Stored data:
(* ===== verification/ExecutorSpec.v ===== *)
(** * The timers wake what sleeps

    Over every interleaving of ticks, timer interrupts, spawns and steps of the
    executor: a sleeping task is woken by the first interrupt after its deadline,
    whatever the moment the interrupt arrives at, and never finishes before. *)
From S2P Require Import Prelude BTree Address Defines Kst UserCheck UserAccess SysFs Executor.
From Stdlib Require Import Sorted.

(** ** The heap *)
Lemma pop_earliest_spec l :
  match pop_earliest l with
  | None => l = []
  | Some (t, others) => l ≡ₚ t :: others ∧ Forall (λ u, expire_ms t ≤ expire_ms u) others
  end.
Proof.
  induction l as [|t l IH]; simpl; [done|].
  destruct (pop_earliest l) as [[u others]|]; [|by subst].
  destruct IH as [Hp Hf]. destruct (Z.leb_spec (expire_ms t) (expire_ms u)).
  - split; [done|]. rewrite Hp. constructor; [lia|]. eapply Forall_impl; [exact Hf|]. simpl. lia.
  - split; [by rewrite Hp, Permutation_swap|]. constructor; [lia|done].
Qed.

Definition earlier (t u : Timer) : Prop := expire_ms t ≤ expire_ms u.

Lemma check_loop_spec ms n l :
  (length l ≤ n)%nat →
  ∃ popped kept, check_loop n ms l = (popped, kept) ∧ l ≡ₚ popped ++ kept ∧
    StronglySorted earlier popped ∧
    Forall (λ t, expire_ms t ≤ ms) popped ∧ Forall (λ t, ms < expire_ms t) kept.
Proof.
  revert l. induction n as [|n IH]; intros l Hl.
  { destruct l; [|simpl in Hl; lia]. exists [], []. repeat constructor. }
  simpl. pose proof (pop_earliest_spec l) as Hp. destruct (pop_earliest l) as [[t others]|].
  2:{ subst. exists [], []. repeat constructor. }
  destruct Hp as [Hp Hf]. destruct (Z.leb_spec (expire_ms t) ms) as [Ht|Ht].
  - destruct (IH others) as (popped & kept & -> & Ho & Hs & Hpop & Hk).
    { apply Permutation_length in Hp. simpl in Hp. lia. }
    exists (t :: popped), kept. split; [done|]. split; [by rewrite Hp, Ho|].
    split; [constructor; [done|]|by split; [constructor|]].
    rewrite Ho, Forall_app in Hf. apply Hf.
  - exists [], l. split; [done|]. split; [done|]. split; [constructor|]. split; [done|].
    rewrite Hp. constructor; [done|]. eapply Forall_impl; [exact Hf|]. simpl. lia.
Qed.

(** The timer interrupt pops exactly the timers that have expired, the earliest
    first. *)
Lemma check_timer_spec ms l :
  ∃ popped kept, check_timer ms l = (popped, kept) ∧ l ≡ₚ popped ++ kept ∧
    StronglySorted earlier popped ∧
    Forall (λ t, expire_ms t ≤ ms) popped ∧ Forall (λ t, ms < expire_ms t) kept.
Proof. by apply check_loop_spec. Qed.

Section spec.
Context {T Q : Type} `{AT : AsyncTask T} `{AQ : ArrayQueue Q}.
Implicit Types (s : Ex (T:=T) (Q:=Q)) (t : Task (T:=T)) (W : list Z).

(** ** The invariant

    [W] are tasks whose timer was popped and that are about to be woken. *)
Definition armed s (w : Z) (f : TimerFuture) : Prop := mkTimer (f_expire_ms f) w ∈ timers s.
Definition expired s (f : TimerFuture) : Prop := f_expire_ms f ≤ now_ms s.
Definition task_ok W s (w : Z) t : Prop :=
  (timer_activated (future t) = true → armed s w (future t) ∨ expired s (future t)) ∧
  match status (handle t), running s with
  | Idle, _ => timer_activated (future t) = true ∧ (armed s w (future t) ∨ w ∈ W)
  | Completed, _ => expired s (future t)
  | Running _, Some (_, AtReturn true) => expired s (future t)
  | Running n, Some (_, AtReturn false) =>
      timer_activated (future t) = true ∧ (n = true ∨ armed s w (future t) ∨ w ∈ W)
  | _, _ => True
  end.
Record ex_ok_w W s : Prop := {
  eo_nodup : NoDup (aq_view (queue s));
  eo_queue w : w ∈ aq_view (queue s) ↔ status_of s w = Some Scheduled;
  eo_running w : (∃ n, status_of s w = Some (Running n)) ↔ ∃ pc, running s = Some (w, pc);
  eo_task w t : tasks s !! w = Some t → task_ok W s w t;
}.
Abbreviation ex_ok := (ex_ok_w []).

Lemma status_of_eq s w t : tasks s !! w = Some t → status_of s w = Some (status (handle t)).
Proof. unfold status_of. by intros ->. Qed.

(** A task other than the one that changes. *)
Lemma task_ok_mono W W' s s' v t :
  task_ok W s v t → now_ms s ≤ now_ms s' →
  (armed s v (future t) → armed s' v (future t) ∨ v ∈ W' ∧ expired s' (future t)) → (v ∈ W → v ∈ W') →
  (∀ n, status (handle t) = Running n → running s' = running s) →
  task_ok W' s' v t.
Proof.
  unfold task_ok, expired. intros [Hc Hm] Hn Ha HW Hr. split.
  { intros Ht. destruct (Hc Ht) as [?%Ha|]; [naive_solver|right; lia]. }
  destruct (status (handle t)) as [| |n|]; [naive_solver|done| |lia].
  rewrite (Hr n eq_refl). destruct (running s) as [[? [| |[]]]|]; [done..|lia|naive_solver|done].
Qed.

(** One task [w] is replaced by [t], the others stay. *)
Lemma ok_update W W' s s' w t :
  ex_ok_w W s → tasks s' = <[w := t]> (tasks s) → ticks s' = ticks s →
  timers s ⊆ timers s' → (∀ v, v ≠ w → v ∈ W → v ∈ W') →
  (∀ v pc, v ≠ w → running s' = Some (v, pc) ↔ running s = Some (v, pc)) →
  (∀ v, v ≠ w → v ∈ aq_view (queue s') ↔ v ∈ aq_view (queue s)) →
  NoDup (aq_view (queue s')) →
  (w ∈ aq_view (queue s') ↔ status (handle t) = Scheduled) →
  ((∃ n, status (handle t) = Running n) ↔ ∃ pc, running s' = Some (w, pc)) →
  task_ok W' s' w t → ex_ok_w W' s'.
Proof.
  intros [Hnd Hq Hr Ht] Hts Htk Htm HW Hrun Hqu Hnd' Hwq Hwr Hwt.
  assert (Hst : ∀ v, v ≠ w → status_of s' v = status_of s v).
  { intros v Hv. unfold status_of. by rewrite Hts, lookup_insert_ne. }
  assert (Hsw : status_of s' w = Some (status (handle t))).
  { apply status_of_eq. by rewrite Hts, lookup_insert_eq. }
  split; [done| | |].
  - intros v. destruct (decide (v = w)) as [->|Hv].
    + rewrite Hwq, Hsw. split; [by intros ->|by intros [= ->]].
    + by rewrite Hqu, Hq, Hst.
  - intros v. destruct (decide (v = w)) as [->|Hv].
    + rewrite Hsw, <- Hwr. split; intros [n Hn]; exists n; [by injection Hn|by f_equal].
    + rewrite Hst, Hr by done. split; intros [pc Hpc]; exists pc; by apply Hrun.
  - intros v t' Hv. destruct (decide (v = w)) as [->|Hne].
    { rewrite Hts, lookup_insert_eq in Hv. by injection Hv as <-. }
    rewrite Hts, lookup_insert_ne in Hv by done.
    eapply task_ok_mono; [by apply Ht| |by intros ?; left; apply Htm|by apply HW|].
    + unfold now_ms. by rewrite Htk.
    + intros n Hn. assert (∃ pc, running s = Some (v, pc)) as [pc Hpc].
      { apply Hr. exists n. by rewrite (status_of_eq s v t' Hv), Hn. }
      rewrite Hpc. by apply Hrun.
Qed.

* _WORK TASK_
What is wanted is the complete set of entries, returned verbatim.

* _SOLUTION TO THIS TASK_
(* ===== verification/ExecutorSpec.v ===== *)
(** * The timers wake what sleeps

    Over every interleaving of ticks, timer interrupts, spawns and steps of the
    executor: a sleeping task is woken by the first interrupt after its deadline,
    whatever the moment the interrupt arrives at, and never finishes before. *)
From S2P Require Import Prelude BTree Address Defines Kst UserCheck UserAccess SysFs Executor.
From Stdlib Require Import Sorted.

(** ** The heap *)
Lemma pop_earliest_spec l :
  match pop_earliest l with
  | None => l = []
  | Some (t, others) => l ≡ₚ t :: others ∧ Forall (λ u, expire_ms t ≤ expire_ms u) others
  end.
Proof.
  induction l as [|t l IH]; simpl; [done|].
  destruct (pop_earliest l) as [[u others]|]; [|by subst].
  destruct IH as [Hp Hf]. destruct (Z.leb_spec (expire_ms t) (expire_ms u)).
  - split; [done|]. rewrite Hp. constructor; [lia|]. eapply Forall_impl; [exact Hf|]. simpl. lia.
  - split; [by rewrite Hp, Permutation_swap|]. constructor; [lia|done].
Qed.

Definition earlier (t u : Timer) : Prop := expire_ms t ≤ expire_ms u.

Lemma check_loop_spec ms n l :
  (length l ≤ n)%nat →
  ∃ popped kept, check_loop n ms l = (popped, kept) ∧ l ≡ₚ popped ++ kept ∧
    StronglySorted earlier popped ∧
    Forall (λ t, expire_ms t ≤ ms) popped ∧ Forall (λ t, ms < expire_ms t) kept.
Proof.
  revert l. induction n as [|n IH]; intros l Hl.
  { destruct l; [|simpl in Hl; lia]. exists [], []. repeat constructor. }
  simpl. pose proof (pop_earliest_spec l) as Hp. destruct (pop_earliest l) as [[t others]|].
  2:{ subst. exists [], []. repeat constructor. }
  destruct Hp as [Hp Hf]. destruct (Z.leb_spec (expire_ms t) ms) as [Ht|Ht].
  - destruct (IH others) as (popped & kept & -> & Ho & Hs & Hpop & Hk).
    { apply Permutation_length in Hp. simpl in Hp. lia. }
    exists (t :: popped), kept. split; [done|]. split; [by rewrite Hp, Ho|].
    split; [constructor; [done|]|by split; [constructor|]].
    rewrite Ho, Forall_app in Hf. apply Hf.
  - exists [], l. split; [done|]. split; [done|]. split; [constructor|]. split; [done|].
    rewrite Hp. constructor; [done|]. eapply Forall_impl; [exact Hf|]. simpl. lia.
Qed.

(** The timer interrupt pops exactly the timers that have expired, the earliest
    first. *)
Lemma check_timer_spec ms l :
  ∃ popped kept, check_timer ms l = (popped, kept) ∧ l ≡ₚ popped ++ kept ∧
    StronglySorted earlier popped ∧
    Forall (λ t, expire_ms t ≤ ms) popped ∧ Forall (λ t, ms < expire_ms t) kept.
Proof. by apply check_loop_spec. Qed.

Section spec.
Context {T Q : Type} `{AT : AsyncTask T} `{AQ : ArrayQueue Q}.
Implicit Types (s : Ex (T:=T) (Q:=Q)) (t : Task (T:=T)) (W : list Z).

(** ** The invariant

    [W] are tasks whose timer was popped and that are about to be woken. *)
Definition armed s (w : Z) (f : TimerFuture) : Prop := mkTimer (f_expire_ms f) w ∈ timers s.
Definition expired s (f : TimerFuture) : Prop := f_expire_ms f ≤ now_ms s.
Definition task_ok W s (w : Z) t : Prop :=
  (timer_activated (future t) = true → armed s w (future t) ∨ expired s (future t)) ∧
  match status (handle t), running s with
  | Idle, _ => timer_activated (future t) = true ∧ (armed s w (future t) ∨ w ∈ W)
  | Completed, _ => expired s (future t)
  | Running _, Some (_, AtReturn true) => expired s (future t)
  | Running n, Some (_, AtReturn false) =>
      timer_activated (future t) = true ∧ (n = true ∨ armed s w (future t) ∨ w ∈ W)
  | _, _ => True
  end.
Record ex_ok_w W s : Prop := {
  eo_nodup : NoDup (aq_view (queue s));
  eo_queue w : w ∈ aq_view (queue s) ↔ status_of s w = Some Scheduled;
  eo_running w : (∃ n, status_of s w = Some (Running n)) ↔ ∃ pc, running s = Some (w, pc);
  eo_task w t : tasks s !! w = Some t → task_ok W s w t;
}.
Abbreviation ex_ok := (ex_ok_w []).

Lemma status_of_eq s w t : tasks s !! w = Some t → status_of s w = Some (status (handle t)).
Proof. unfold status_of. by intros ->. Qed.

(** A task other than the one that changes. *)
Lemma task_ok_mono W W' s s' v t :
  task_ok W s v t → now_ms s ≤ now_ms s' →
  (armed s v (future t) → armed s' v (future t) ∨ v ∈ W' ∧ expired s' (future t)) → (v ∈ W → v ∈ W') →
  (∀ n, status (handle t) = Running n → running s' = running s) →
  task_ok W' s' v t.
Proof.
  unfold task_ok, expired. intros [Hc Hm] Hn Ha HW Hr. split.
  { intros Ht. destruct (Hc Ht) as [?%Ha|]; [naive_solver|right; lia]. }
  destruct (status (handle t)) as [| |n|]; [naive_solver|done| |lia].
  rewrite (Hr n eq_refl). destruct (running s) as [[? [| |[]]]|]; [done..|lia|naive_solver|done].
Qed.

(** One task [w] is replaced by [t], the others stay. *)
Lemma ok_update W W' s s' w t :
  ex_ok_w W s → tasks s' = <[w := t]> (tasks s) → ticks s' = ticks s →
  timers s ⊆ timers s' → (∀ v, v ≠ w → v ∈ W → v ∈ W') →
  (∀ v pc, v ≠ w → running s' = Some (v, pc) ↔ running s = Some (v, pc)) →
  (∀ v, v ≠ w → v ∈ aq_view (queue s') ↔ v ∈ aq_view (queue s)) →
  NoDup (aq_view (queue s')) →
  (w ∈ aq_view (queue s') ↔ status (handle t) = Scheduled) →
  ((∃ n, status (handle t) = Running n) ↔ ∃ pc, running s' = Some (w, pc)) →
  task_ok W' s' w t → ex_ok_w W' s'.
Proof.
  intros [Hnd Hq Hr Ht] Hts Htk Htm HW Hrun Hqu Hnd' Hwq Hwr Hwt.
  assert (Hst : ∀ v, v ≠ w → status_of s' v = status_of s v).
  { intros v Hv. unfold status_of. by rewrite Hts, lookup_insert_ne. }
  assert (Hsw : status_of s' w = Some (status (handle t))).
  { apply status_of_eq. by rewrite Hts, lookup_insert_eq. }
  split; [done| | |].
  - intros v. destruct (decide (v = w)) as [->|Hv].
    + rewrite Hwq, Hsw. split; [by intros ->|by intros [= ->]].
    + by rewrite Hqu, Hq, Hst.
  - intros v. destruct (decide (v = w)) as [->|Hv].
    + rewrite Hsw, <- Hwr. split; intros [n Hn]; exists n; [by injection Hn|by f_equal].
    + rewrite Hst, Hr by done. split; intros [pc Hpc]; exists pc; by apply Hrun.
  - intros v t' Hv. destruct (decide (v = w)) as [->|Hne].
    { rewrite Hts, lookup_insert_eq in Hv. by injection Hv as <-. }
    rewrite Hts, lookup_insert_ne in Hv by done.
    eapply task_ok_mono; [by apply Ht| |by intros ?; left; apply Htm|by apply HW|].
    + unfold now_ms. by rewrite Htk.
    + intros n Hn. assert (∃ pc, running s = Some (v, pc)) as [pc Hpc].
      { apply Hr. exists n. by rewrite (status_of_eq s v t' Hv), Hn. }
      rewrite Hpc. by apply Hrun.
Qed.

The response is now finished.